Adaptation Without Borders: Reuse and Desalination for a Climate-Changing World 

September 9, 2025

A Shared Water Future 

The 2020s have confirmed what water professionals long anticipated: climate change is rewriting the global hydrological cycle.  Rainfall is less predictable, droughts longer, and aquifers under relentless pressure. In this environment, climate-independent clean water resources are no longer optional. 

Reuse and desalination stand out as the most dependable of these. They generate new supply even when skies stay dry. But while the technologies are proven, what remains underdeveloped is the collective framework for scaling them. That is the argument behind “adaptation without borders”: the idea that resilience depends not only on local innovation and operational capacity, but also on global exchange of best practices 

Classic Lessons, Briefly Stated 

Some stories are now canonical in the field: Singapore’s NEWater program meets around 40 percent of demand and is expanding toward 55 percent by 2060 (PUB, 2021); Perth supplies nearly half its water through desalination and aquifer recharge (World Bank, 2020); and Windhoek has safely practiced potable reuse for more than fifty years (Nature, 2023). These cases established the foundation: reuse and desalination can be mainstream, safe, and politically viable. 

Emerging Frameworks of Adaptation 

Morocco – Reusing Water for Resilient Cities 
In 2023, Morocco’s annual water availability dropped to just 606 m³ per capita, well below the scarcity threshold of 1,000 m³ (ResearchGate, 2023). To respond, the government has made wastewater reuse a pillar of its National Water Strategy. The National Plan for Reuse (PNREU) sets targets of 80% wastewater treatment, 60% pollution reduction, and 300 Mm³ of reuse annually by 2030 (ResearchGate, 2023; EcoEET, 2023). 

By 2023, reuse had reached 37 Mm³, irrigating golf courses, green spaces, and industry, with ambitions to expand to 537 Mm³ by 2040 (Morocco World News, 2025). Treatment infrastructure has grown rapidly, from one plant in 2003 to 167 by 2023 (RJPT Online, 2024). 

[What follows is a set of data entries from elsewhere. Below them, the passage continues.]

Lemma optimizeMaxPropertyPriceWithInsurance_affordable_witness :
  let result :=
    optimizeMaxPropertyPriceWithInsurance 1 185 0 "old" 3 1 30 in
  0 < OptimizedPrice.price result
  /\ (OptimizedPrice.monthlyPayment result
      + OptimizedPrice.monthlyInsurance result <= 185
      /\ 0 < OptimizedPrice.loan result
      /\ OptimizedPrice.loan result
         = RequiredLoan.loan
             (calcRequiredLoan (OptimizedPrice.price result) 1 0 "old")
      /\ OptimizedPrice.monthlyPayment result
         = calcMonthlyPayment (OptimizedPrice.loan result) 3 1
      /\ OptimizedPrice.monthlyInsurance result
         = calcMonthlyInsurance (OptimizedPrice.loan result)
                                (getInsuranceRate 30)
      /\ OptimizedPrice.price result
         <= MaxPrice.price
              (calcMaxPropertyPrice 1 (calcMaxLoan 185 3 1) 0 "old")).
Proof.
  assert (Hpos : 0 < OptimizedPrice.price
                       (optimizeMaxPropertyPriceWithInsurance
                          1 185 0 "old" 3 1 30))
    by (vm_compute; reflexivity).
  split; [exact Hpos|].
  exact (optimizeMaxPropertyPriceWithInsurance_affordable
           1 185 0 "old" 3 1 30 Hpos).
Defined.

(** ** The gigogne schedule *)

Section GigogneSchedule.

Variables (M m2 rm1 rm2 totalIns : Q) (nm1 nm2 : Z).

Let loop := gigogneLoop M m2 rm1 rm2 totalIns nm1 nm2.

Lemma gigogneLoop_length (fuel : nat) :
  forall (month : Z) (remP1 remP2 paid : Q),
    (month + Z.of_nat fuel = nm1 + 1)%Z ->
    length (loop fuel month remP1 remP2 paid) = fuel.
Proof using Type.
  induction fuel as [|fuel IH]; intros month remP1 remP2 paid Hm;
    [reflexivity|].
  unfold loop in *. cbn [gigogneLoop].
  replace (month <=? nm1)%Z with true by (symmetry; apply Z.leb_le; lia).
  destruct (month <=? nm2)%Z; cbv beta iota zeta; cbn [length]; f_equal;
    apply IH; lia.
Qed.

Lemma gigogneLoop_rows (fuel : nat) :
  forall (month : Z) (remP1 remP2 paid : Q),
    Forall (gigogneRow_ok M) (loop fuel month remP1 remP2 paid).
Proof using Type.
  induction fuel as [|fuel IH]; intros month remP1 remP2 paid;
    [constructor|].
  unfold loop in *. cbn [gigogneLoop].
  destruct (month <=? nm1)%Z; [|constructor].
  destruct (month <=? nm2)%Z; cbv beta iota zeta;
    (constructor; [|apply IH]);
    unfold gigogneRow_ok;
    cbn [GigogneRow.payment GigogneRow.paymentP1 GigogneRow.paymentP2
         GigogneRow.principalP1 GigogneRow.interestP1 GigogneRow.principalP2
         GigogneRow.interestP2 GigogneRow.remainingCapitalP1
         GigogneRow.remainingCapitalP2 GigogneRow.remainingCapital];
    (repeat split; try ring; unfold Qltb; qsplit; lra).
Qed.

(** From the month in which the secondary loan matures, nothing of it
    remains. *)
Lemma gigogneLoop_secondary_repaid (fuel : nat) :
  forall (month : Z) (remP1 remP2 paid : Q),
    ((nm2 < month)%Z -> remP2 == 0) ->
    Forall (fun row =>
              (nm2 <= GigogneRow.month row)%Z ->
              GigogneRow.remainingCapitalP2 row == 0)
           (loop fuel month remP1 remP2 paid).
Proof using Type.
  induction fuel as [|fuel IH]; intros month remP1 remP2 paid Hrem;
    [constructor|].
  unfold loop in *. cbn [gigogneLoop].
  destruct (month <=? nm1)%Z; [|constructor].
  destruct (Z.leb_spec month nm2) as [Hphase | Hphase]; cbv beta iota zeta.
  - destruct (Z.eqb_spec month nm2) as [Heq | Hne].
    + replace (Qltb 0 0) with false by reflexivity.
      constructor; [|apply IH].
      * cbn [GigogneRow.month GigogneRow.remainingCapitalP2]. reflexivity.
      * reflexivity.
    + constructor; [|apply IH].
      * cbn [GigogneRow.month]. lia.
      * lia.
  - specialize (Hrem Hphase).
    assert (Hzero : (if Qltb (if (month =? nm2)%Z then 0 else remP2 - 0) 0
                     then 0 else if (month =? nm2)%Z then 0 else remP2 - 0)
                    == 0).
    { destruct (month =? nm2)%Z; unfold Qltb; qsplit; lra. }
    constructor; [|apply IH].
    + cbn [GigogneRow.remainingCapitalP2]. intros _. exact Hzero.
    + intros _. exact Hzero.
Qed.

Lemma gigogneLoop_last (fuel : nat) :
  forall (month : Z) (remP1 remP2 paid : Q),
    (month + Z.of_nat (S fuel) = nm1 + 1)%Z ->
    exists row,
      last (loop (S fuel) month remP1 remP2 paid) = Some row
      /\ GigogneRow.month row = nm1
      /\ GigogneRow.remainingCapitalP1 row = 0.
Proof using Type.
  induction fuel as [|fuel IH]; intros month remP1 remP2 paid Hm.
  - unfold loop. cbn [gigogneLoop].
    replace (month <=? nm1)%Z with true by (symmetry; apply Z.leb_le; lia).
    replace (month =? nm1)%Z with true by (symmetry; apply Z.eqb_eq; lia).
    replace (Qltb 0 0) with false by reflexivity.
    destruct (month <=? nm2)%Z; cbv beta iota zeta;
      (eexists; split; [reflexivity|]; cbn; split; [lia | reflexivity]).
  - unfold loop in *. remember (S fuel) as k eqn:Hk.
    cbn [gigogneLoop].
    replace (month <=? nm1)%Z with true by (symmetry; apply Z.leb_le; lia).
    destruct (month <=? nm2)%Z; cbv beta iota zeta; rewrite last_cons;
      match goal with
      | |- context [gigogneLoop _ _ _ _ _ _ _ k ?m ?a ?b ?c] =>
          destruct (IH m a b c ltac:(lia)) as (row & Hlast & Hrow);
          rewrite Hk in *; rewrite Hlast; exists row; split;
          [reflexivity | exact Hrow]
      end.
Qed.

End GigogneSchedule.

(** X18. With rates that are not negative, the gigogne schedule of a
    primary loan over [n1] years and a secondary loan over [n2 <= n1] years
    ([0 < n2]) has [n1 * 12] rows; in every row
    the borrower pays the same smoothed payment, split between the two
    tranches, each tranche's payment is its interest plus its principal, and
    no remaining capital is negative; from month [n2 * 12] on nothing
    remains of the secondary loan, and the last row leaves nothing at all. *)
Theorem generateGigogneAmortizationTable_invariants
    (p1 r1 : Q) (n1 : Z) (p2 r2 : Q) (n2 : Z) (insuranceRate : Q) :
  0 <= r1 -> 0 <= r2 -> (0 < n2)%Z -> (n2 <= n1)%Z ->
  let table :=
    generateGigogneAmortizationTable p1 r1 n1 p2 r2 n2 insuranceRate in
  Z.of_nat (length table) = (n1 * 12)%Z
  /\ Forall (gigogneRow_ok (calcSmoothMensuality p1 r1 n1 p2 r2 n2)) table
  /\ Forall (fun row =>
               (n2 * 12 <= GigogneRow.month row)%Z ->
               GigogneRow.remainingCapitalP2 row == 0) table
  /\ exists row,
       last table = Some row
       /\ GigogneRow.month row = (n1 * 12)%Z
       /\ GigogneRow.remainingCapitalP1 row = 0
       /\ GigogneRow.remainingCapital row == 0.
Proof.
  intros Hr1 Hr2 Hn2 Hn table. subst table.
  unfold generateGigogneAmortizationTable. cbv zeta.
  split; [rewrite gigogneLoop_length; lia|].
  split; [apply gigogneLoop_rows|].
  assert (Hsec := gigogneLoop_secondary_repaid
                    (calcSmoothMensuality p1 r1 n1 p2 r2 n2)
                    (secondaryPayment p2 r2 n2) (r1 / 12 / 100) (r2 / 12 / 100)
                    (calcMonthlyInsurance p1 insuranceRate
                     + calcMonthlyInsurance p2 insuranceRate)
                    (n1 * 12) (n2 * 12) (Z.to_nat (n1 * 12)) 1 p1 p2 0
                    ltac:(lia)).
  split; [exact Hsec|].
  destruct (Z.to_nat (n1 * 12)) as [|k] eqn:Hk; [lia|].
  destruct (gigogneLoop_last
              (calcSmoothMensuality p1 r1 n1 p2 r2 n2)
              (secondaryPayment p2 r2 n2) (r1 / 12 / 100) (r2 / 12 / 100)
              (calcMonthlyInsurance p1 insuranceRate
               + calcMonthlyInsurance p2 insuranceRate)
              (n1 * 12) (n2 * 12) k 1 p1 p2 0 ltac:(lia))
    as (row & Hlast & Hmonth & Hrem1).
  exists row. split; [exact Hlast|]. split; [exact Hmonth|].
  split; [exact Hrem1|].
  pose proof (gigogneLoop_rows
                (calcSmoothMensuality p1 r1 n1 p2 r2 n2)
                (secondaryPayment p2 r2 n2) (r1 / 12 / 100) (r2 / 12 / 100)
                (calcMonthlyInsurance p1 insuranceRate
                 + calcMonthlyInsurance p2 insuranceRate)
                (n1 * 12) (n2 * 12) (S k) 1 p1 p2 0) as Hrows.
  apply last_Some_elem_of in Hlast.
  rewrite Forall_forall in Hsec, Hrows.
  destruct (Hrows row Hlast) as (_ & _ & _ & _ & _ & _ & Htot).
  rewrite Htot, Hrem1, (Hsec row Hlast) by lia. reflexivity.
Qed.

Lemma generateGigogneAmortizationTable_invariants_witness :
  let table := generateGigogneAmortizationTable 600 3 2 400 1 1 0.0012 in
  Z.of_nat (length table) = (2 * 12)%Z
  /\ Forall (gigogneRow_ok (calcSmoothMensuality 600 3 2 400 1 1)) table
  /\ Forall (fun row =>
               (1 * 12 <= GigogneRow.month row)%Z ->
               GigogneRow.remainingCapitalP2 row == 0) table
  /\ exists row,
       last table = Some row
       /\ GigogneRow.month row = (2 * 12)%Z
       /\ GigogneRow.remainingCapitalP1 row = 0
       /\ GigogneRow.remainingCapital row == 0.
Proof.
  exact (generateGigogneAmortizationTable_invariants 600 3 2 400 1 1 0.0012
           ltac:(discriminate) ltac:(discriminate) ltac:(lia) ltac:(lia)).
Defined.

(** ** The gigogne capacity *)

Lemma secondaryPayment_factor (p2 r2 : Q) (n2 : Z) :
  0 <= r2 -> (0 < n2)%Z ->
  secondaryPayment p2 r2 n2
  == p2 / calcAnnuityFactor (r2 / 12 / 100) (n2 * 12).
Proof.
  intros Hr Hn. unfold secondaryPayment, calcAnnuityFactor. cbv zeta.
  destruct (Qeq_bool (r2 / 12 / 100) 0) eqn:E; [reflexivity|].
  apply Qeq_bool_false in E.
  assert (Hm : 0 < r2 / 12 / 100).
  { assert (H : 0 <= r2 / 12 / 100) by (rewrite monthly_rate_scale; lra).
    lra. }
  set (m := r2 / 12 / 100) in *.
  assert (Hg : 1 < (1 + m) ^ (n2 * 12))
    by (apply Qpower_1_lt; [lra | lia]).
  unfold Math_pow. rewrite Qpower_opp.
  set (g := (1 + m) ^ (n2 * 12)) in *.
  assert (Hi : 0 < / g) by (apply Qinv_lt_0_compat; lra).
  assert (Hgi : g * / g == 1) by (apply Qmult_inv_r; lra).
  assert (Hlt : / g < 1).
  { assert (H : 0 < (g - 1) * / g) by (apply Qmult_lt_0_compat; lra). lra. }
  field. repeat split; try lra.
Qed.

Section GigogneCapacity.

Variables (monthlyPayment r1 : Q) (n1 : Z) (r2 : Q) (n2 : Z) (maxP2 : Q).
Hypothesis budget_nonneg : 0 <= monthlyPayment.
Hypothesis r1_nonneg : 0 <= r1.
Hypothesis r2_nonneg : 0 <= r2.
Hypothesis n1_pos : (0 < n1)%Z.
Hypothesis n2_pos : (0 < n2)%Z.
Hypothesis maxP2_nonneg : 0 <= maxP2.

Let rm1 : Q := r1 / 12 / 100.
Let A11 : Q := calcAnnuityFactor rm1 (n1 * 12).
Let A12 : Q := calcAnnuityFactor rm1 (n2 * 12).
Let A22 : Q := calcAnnuityFactor (r2 / 12 / 100) (n2 * 12).

Lemma capacity_factors :
  0 <= rm1 /\ 0 < A11 /\ rm1 * A11 <= 1 /\ 0 < A12 /\ 0 < A22
  /\ 0 < A12 / A22 /\ 0 <= monthlyPayment * A11.
Proof using budget_nonneg r1_nonneg r2_nonneg n1_pos n2_pos.
  assert (H1 : 0 <= rm1) by (unfold rm1; rewrite monthly_rate_scale; lra).
  assert (H2 : 0 <= r2 / 12 / 100) by (rewrite monthly_rate_scale; lra).
  destruct (calcAnnuityFactor_bounds rm1 (n1 * 12) H1 ltac:(lia)) as [Ha Hb].
  destruct (calcAnnuityFactor_bounds rm1 (n2 * 12) H1 ltac:(lia)) as [Hc _].
  destruct (calcAnnuityFactor_bounds (r2 / 12 / 100) (n2 * 12) H2 ltac:(lia))
    as [Hd _].
  fold A11 in Ha, Hb. fold A12 in Hc. fold A22 in Hd.
  repeat split; try assumption.
  - apply Qlt_shift_div_l; [exact Hd|]. rewrite Qmult_0_l. exact Hc.
  - apply Qmult_le_0_compat; lra.
Qed.

(** A split that uses up the capacity is smoothed into the budget. *)
Lemma smooth_of_split (p1 p2 : Q) :
  0 <= p1 -> 0 <= p2 ->
  p1 == monthlyPayment * A11 - p2 * (A12 / A22) ->
  calcSmoothMensuality p1 r1 n1 p2 r2 n2 == monthlyPayment.
Proof using budget_nonneg r1_nonneg r2_nonneg n1_pos n2_pos.
  intros H1 H2 Hsplit.
  destruct capacity_factors as (_ & Ha & _ & Hb & Hc & _ & _).
  rewrite calcSmoothMensuality_formula by assumption.
  rewrite secondaryPayment_factor by assumption.
  fold rm1. fold A11. fold A12. fold A22.
  rewrite Hsplit.
  set (a := A11) in *. set (b := A12) in *. set (c := A22) in *.
  clearbody a b c. field. split; lra.
Qed.
(** * MASS: multi-source scraping — coordinator, merger, registry, enrichment

    A shallow embedding of the Python sources

      - [link_registry.py]               (class [LinkRegistry])
      - [src/scrapers/base.py]           ([BaseScraper.format_result])
      - [src/scrapers/coordinator.py]    ([ScraperCoordinator.scrape])
      - [app/scraper.py]                 ([MultiSourceScraper.scrape])
      - [src/agents/processor.py]        ([ContentProcessor])

    Python dictionaries with string keys are finite maps ([gmap string _]),
    Python sets are [gset]s, raised exceptions are an explicit error
    result, and mutable objects are threaded through as values.

    What lies outside the process is an argument of the operation that
    meets it: the readings of the clock, the outcome of every adapter task
    as [asyncio.gather] reports it, and the reply of the remote service
    for every item.  The write of the registry to its file is left out. *)

From Stdlib Require Import ZArith Ascii String List Lia.
From stdpp Require Import base option list gmap strings pretty fin_maps fin_sets.

Local Open Scope string_scope.
Local Open Scope list_scope.
Local Open Scope Z_scope.
Local Set Warnings "-register-all,-clear-no-such-hyp".

(** ** Python values *)

Module Py.

(** The values that occur in the dictionaries of this program: JSON-like
    data with integer numbers.  Strings are byte strings; the text handled
    here is taken to be ASCII, so that [len] is [String.length]. *)
Inductive value : Type :=
  | VNone
  | VBool (b : bool)
  | VInt (n : Z)
  | VStr (s : string)
  | VList (l : list value)
  | VDict (d : gmap string value).

(** [bool(v)]: Python truthiness. *)
Definition truthy (v : value) : bool :=
  match v with
  | VNone => false
  | VBool b => b
  | VInt n => negb (n =? 0)
  | VStr s => negb (String.eqb s EmptyString)
  | VList l => match l with [] => false | _ => true end
  | VDict d => negb (bool_decide (d = ∅))
  end.
(** Reading an unsigned short back, least significant byte first
    ([struct.unpack('<H', ...)]); the program never decodes, this is the
    decoder the round trip of the fields is stated with. *)
Definition unpack_H (bs : list byte) : option Z :=
  match bs with
  | [lo; hi] => Some (Z_of_byte lo + 256 * Z_of_byte hi)
  | _ => None
  end.

End Struct.

(** ** The report *)

Definition HAPTIC_CMD : Z := 0x8f.
Definition HAPTIC_SUBCMD : Z := 0x07.

(** The body of the [for] loop of [send_haptic_pulse] up to the write:
    pack the six fields, then pad to 64 bytes. *)
Definition build_message (pad_id amplitude period count : Z)
  : exn + list byte :=
  match Struct.pack "<BBBHHH"
          [HAPTIC_CMD; HAPTIC_SUBCMD; pad_id; amplitude; period; count] with
  | inl e => inl e
  | inr message =>
      inr (message ++ bytes_repeat [x00] (64 - len message))
  end.

(** The pad ids a selector stands for, in the order they are sent. *)
Definition pads_of (pad : string) : list Z :=
  if String.eqb pad "both" then [0x00; 0x01]
  else if String.eqb pad "left" then [0x01]
  else [0x00].

(** [b[i:j]] on a bytes object, for [0 <= i <= j]. *)
Definition slice (i j : nat) (b : list byte) : list byte :=
  firstn (j - i) (skipn i b).

(** ** The outside world and the trace of a run *)

(** A device handle, as [hid.device()] creates them: the [n]-th handle
    created in a run is number [n]. *)
Definition handle : Type := nat.

(** One entry of [hid.enumerate]'s result (the keys this program could
    read; it reads [interface_number]). *)
Record device_info : Type := mk_device_info {
  path : string;
  vendor_id : Z;
  product_id : Z;
  interface_number : Z
}.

Morocco’s experience shows how strong policy and investment can scale reuse from small projects into a national resilience strategy. 

Cyprus – National Integration of Reuse and Desalination 
Cyprus has become one of the world’s leaders in wastewater recycling, with more than 90 percent of treated effluent reused in agriculture, aquifer recharge, or landscape irrigation (EEA, 2023). At the same time, desalination covers roughly half of the island’s domestic water supply (EEA, 2023). This dual strategy – maximize reuse, supplement with seawater – shows how a small island state can build national resilience through adaptation via non conventional water resource supply. 

Tokyo, Japan – Efficiency as Adaptation 
Tokyo has coupled reuse mandates for large buildings with a campaign to harden its water network. By 2020, leakage had fallen to about 3 percent – among the lowest rates globally – thanks to earthquake-resistant pipes and continuous upgrades (Tokyo Metropolitan Gov., 2020). Greywater systems in high-rises provide non-potable supply for toilets and cooling, while seismic resilience ensures the network functions during disasters. Tokyo demonstrates how adaptation and mitigation can be embedded into urban design and maintenance. 

Beijing, China – Scaling Reuse in a Megacity 
Beijing, with over 20 million residents, now produces over 1 billion m³ of reclaimed water annually, meeting 30 percent of total demand. Recycled water is allocated to industry, power plant cooling, irrigation of parks, and ecological restoration projects such as the Yongding River. The city’s 14th Five-Year Plan Ongoing targets will further increase reuse, highlighting reclaimed water as a core pillar of urban resilience in China’s dry north. 

Adaptation without Borders 

These cases show that adaptation is deeply local: shaped by ecosystems, governance, and public attitudes. Yet their lessons are transferable. Morocco’s national reuse strategy can inform cities and arid regions across the Middle East. Like Cyprus, integration of reuse into national planning can guide other small states. Tokyo’s leakage control and earthquake-resistant design offer models for megacities in hazard-prone regions. Beijing’s industrial and ecological applications illustrate how scale can be achieved in rapidly growing economies. 

That is the essence of adaptation without borders. Borders define political and regulatory contexts, but they should not confine knowledge. What matters now is deliberate transfer – of technology, of public engagement strategies, and of regulatory models – so that progress in one city accelerates progress in another. 

Why IDRA Is Writing Now 

The IDRA 2025 Reykjavík Summit on Water and Climate Change will focus squarely on adaptation and mitigation. By convening utilities, policymakers, and innovators, it aims to move beyond case studies to shared frameworks: what can be scaled, what must be adapted, and how global collaboration can close the adaptation and mitigation gaps. 

The lesson is simple. We already have the tools – reuse, desalination, green energy – to create reliable water under climate stress. What we need is the confidence to share them across borders. Adaptation succeeds fastest when knowledge flows as freely as water itself.